Но мучило меня совсем другое. Многие годы я предавал самого себя. Сомневался и возмущался про себя, выискивая всяческие оправдания происходившему вокруг, чтобы утихомирить ворчливую совесть. Все мы, особенно номенклатура, так и жили двойной, а вернее, тройной жизнью. Думали – одно, говорили – другое, делали – третье. Шаг за шагом подобная аморальность становилась образом жизни, получила индульгенцию и стала именоваться нравственностью, а лицемерие – способом мышления [14].

Эти люди не были еретиками, напротив, многие искренне верили в социализм: они изучали его “священные тексты”, поклонялись его богам и отправляли все требуемые обряды. Их перестроечный запал был не кризисом веры, а горячим желанием очистить подлинную идею от бюрократических наслоений. Александр Яковлев называл перестройку реформацией. Подобно европейским протестантам XVI века, новые реформаторы восстали против духовенства, извратившего изначальное учение.

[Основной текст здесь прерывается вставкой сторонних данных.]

(** C2, amended: for two snapshots that are present, a field is flagged
    exactly when it is one of the seven compared fields (every field but
    the two average times and the two timestamps) and differs between
    the snapshots, and [HasChanges] is set exactly when one of the seven
    differs. *)
Theorem CompareQueues_compared (h : gmap loc QueueData) (pl cl : loc)
    (P C : QueueData) :
  h !! pl = Some P -> h !! cl = Some C ->
  exists ch : QueueChanges,
    CompareQueues h (Some pl) (Some cl) = ret ch
    /\ (forall f : Field,
          index (ChangedFields ch) (fieldKey f) = true
          <-> compared f = true /\ differs f P C)
    /\ (HasChanges ch = true <->
        exists f : Field, compared f = true /\ differs f P C).
Proof.
  intros HP HC. unfold CompareQueues, deref. rewrite HP, HC.
  cbn [mbind go_bind bind]. eexists. split; [reflexivity|].
  destruct (decide (Name P ≠ Name C)) as [d1|d1];
  destruct (decide (ServedClients P ≠ ServedClients C)) as [d2|d2];
  destruct (decide (WaitingClients P ≠ WaitingClients C)) as [d3|d3];
  destruct (decide (Workplaces P ≠ Workplaces C)) as [d4|d4];
  destruct (decide (LastTicket P ≠ LastTicket C)) as [d5|d5];
  destruct (decide (TicketsLeft P ≠ TicketsLeft C)) as [d6|d6];
  destruct (decide (Status P ≠ Status C)) as [d7|d7];
  (split;
   [ intros f; destruct f; vm_compute; split;
     first [ intros [? ?]; first [discriminate | contradiction | reflexivity]
           | intros ?; first [discriminate | split; [reflexivity | assumption]] ]
   | vm_compute; split;
     [ first [ discriminate
             | intros _; first
                 [ exists FName; split; [reflexivity | assumption]
                 | exists FServedClients; split; [reflexivity | assumption]
                 | exists FWaitingClients; split; [reflexivity | assumption]
                 | exists FWorkplaces; split; [reflexivity | assumption]
                 | exists FLastTicket; split; [reflexivity | assumption]
                 | exists FTicketsLeft; split; [reflexivity | assumption]
                 | exists FStatus; split; [reflexivity | assumption] ] ]
     | first [ reflexivity
             | intros [f [Hf Hd]]; destruct f;
               first [discriminate Hf | contradiction] ] ] ]).
Qed.

Lemma CompareQueues_compared_witness :
  exists ch : QueueChanges,
    CompareQueues twoSnapshots (Some 1%positive) (Some 2%positive) = ret ch
    /\ (forall f : Field,
          index (ChangedFields ch) (fieldKey f) = true
          <-> compared f = true /\ differs f snapshotMorning snapshotLater)
    /\ (HasChanges ch = true <->
        exists f : Field,
          compared f = true /\ differs f snapshotMorning snapshotLater).
Proof.
  apply (CompareQueues_compared twoSnapshots 1%positive 2%positive
           snapshotMorning snapshotLater); reflexivity.
Defined.

(** ** The broadcast *)

Section Broadcast.

Variable env : Env.
Variable message : string.

(** The chat whose handle and rows are followed through the loop. *)
Variable c : Z.

Lemma DeactivateUser_inactive (d : Database) :
  dbDeactivateOk env c = true -> inactive c (fst (DeactivateUser env c d)).
Proof.
  intros Hok r. unfold DeactivateUser. rewrite Hok. cbn.
  intros Hr Hc. apply list_elem_of_fmap in Hr as [r0 [-> Hr0]].
  unfold deactivateRow in *.
  destruct (decide (row_chat_id r0 = c)); [reflexivity | contradiction].
Qed.


Lemma DeactivateUser_keeps (chatID : Z) (d : Database) (r : UserRow) :
  row_chat_id r <> chatID -> r ∈ users d ->
  r ∈ users (fst (DeactivateUser env chatID d)).
Proof.
  intros Hne Hr. unfold DeactivateUser.
  destruct (dbDeactivateOk env chatID); cbn; [|assumption].
  apply list_elem_of_fmap. exists r. split; [|assumption].
  unfold deactivateRow. destruct (decide _); [contradiction | reflexivity].
Qed.

(** *** One user of the loop *)

Lemma sendNew_handle_other (u : User) (b : TelegramBot) (d : Database) :
  ChatID u <> c ->
  userMsgs (fst (sendNew env message u (b, d))) !! c = userMsgs b !! c.
Proof.
  intros Hne. unfold sendNew.
  destruct (decide _); cbn; [|reflexivity].
  apply lookup_insert_ne. assumption.
Qed.

Lemma notifyUser_handle_other (u : User) (b : TelegramBot) (d : Database) :
  ChatID u <> c ->
  userMsgs (fst (notifyUser env message (b, d) u)) !! c = userMsgs b !! c.
Proof.
  intros Hne. unfold notifyUser.
  destruct (userMsgs b !! ChatID u) as [msgID|]; [|apply sendNew_handle_other; assumption].
  destruct (updateMessage env (ChatID u) msgID message); [|reflexivity].
  rewrite sendNew_handle_other by assumption. cbn.
  apply lookup_delete_ne. assumption.
Qed.



(** *** A chat to which nothing can be sent *)

Section FailedSend.

Hypothesis send_fails : sendMessage env c message = 0.
Hypothesis deactivate_ok : dbDeactivateOk env c = true.






End FailedSend.

(** *** A chat whose stale handle is replaced *)

Section FreshSend.

Variable fresh_id : Z.
Hypothesis send_ok : sendMessage env c message = fresh_id.
Hypothesis fresh_nonzero : fresh_id <> 0.

Lemma sendNew_rowsKept (d0 : Database) (u : User) (st : TelegramBot * Database) :
  rowsKept c d0 st -> rowsKept c d0 (sendNew env message u st).
Proof.
  intros Hk r Hr Hc. destruct st as [b d]. unfold sendNew.
  destruct (decide _) as [|Hz]; cbn; [apply Hk; assumption|].
  apply DeactivateUser_keeps; [|apply Hk; assumption].
  intros Heq. apply Hz. rewrite <- Heq, Hc, send_ok. assumption.
Qed.

Lemma notifyUser_rowsKept (d0 : Database) (u : User) (st : TelegramBot * Database) :
  rowsKept c d0 st -> rowsKept c d0 (notifyUser env message st u).
Proof.
  intros Hk. destruct st as [b d]. unfold notifyUser.
  destruct (userMsgs b !! ChatID u) as [msgID|];
    [|apply sendNew_rowsKept; assumption].
  destruct (updateMessage env (ChatID u) msgID message); [|assumption].
  apply sendNew_rowsKept. exact Hk.
Qed.

Lemma sendNew_records (u : User) (b : TelegramBot) (d : Database) :
  ChatID u = c ->
  sendNew env message u (b, d) = (mkTelegramBot (<[c := fresh_id]> (userMsgs b)), d).
Proof.
  intros Hu. unfold sendNew. rewrite Hu, send_ok.
  destruct (decide (fresh_id ≠ 0)); [reflexivity | contradiction].
Qed.

(** With a stale handle the loop body deletes it, sends a new message and
    stores the new handle; the table is not touched. *)
Lemma notifyUser_replaces (u : User) (b : TelegramBot) (d : Database) (stale : Z) :
  ChatID u = c -> userMsgs b !! c = Some stale ->
  updateMessage env c stale message <> None ->
  notifyUser env message (b, d) u
    = (mkTelegramBot (<[c := fresh_id]> (delete c (userMsgs b))), d).
Proof.
  intros Hu Hh Hup. unfold notifyUser. rewrite Hu, Hh.
  destruct (updateMessage env c stale message); [|contradiction].
  apply sendNew_records. assumption.
Qed.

Они боролись с коррумпированной номенклатурой, вооружившись томами Ленина и требуя “Больше социализма!”. Они верили в идеалы справедливости и равенства, надеясь сделать существующий строй более гуманным и нравственным. За любые другие стремления их ждала бы участь советских диссидентов, которых лишали работы, а иногда и свободы, отправляя в тюрьмы и психиатрические лечебницы. Риторика реформаторов укладывалась в стилистические нормы советского языка. Отступление от канонов, нарушение стиля вызывало гораздо более сильную отрицательную реакцию со стороны системы, чем ее критика, выдержанная в рамках принятых языковых и стилистических конструкций. Литературовед и писатель Андрей Синявский, приговоренный к семи годам колонии за антисоветскую пропаганду, говорил, что его “расхождения с советской властью – чисто стилистические”. Для поколения коммунистов-реформаторов несогласие с советским строем носило этический характер.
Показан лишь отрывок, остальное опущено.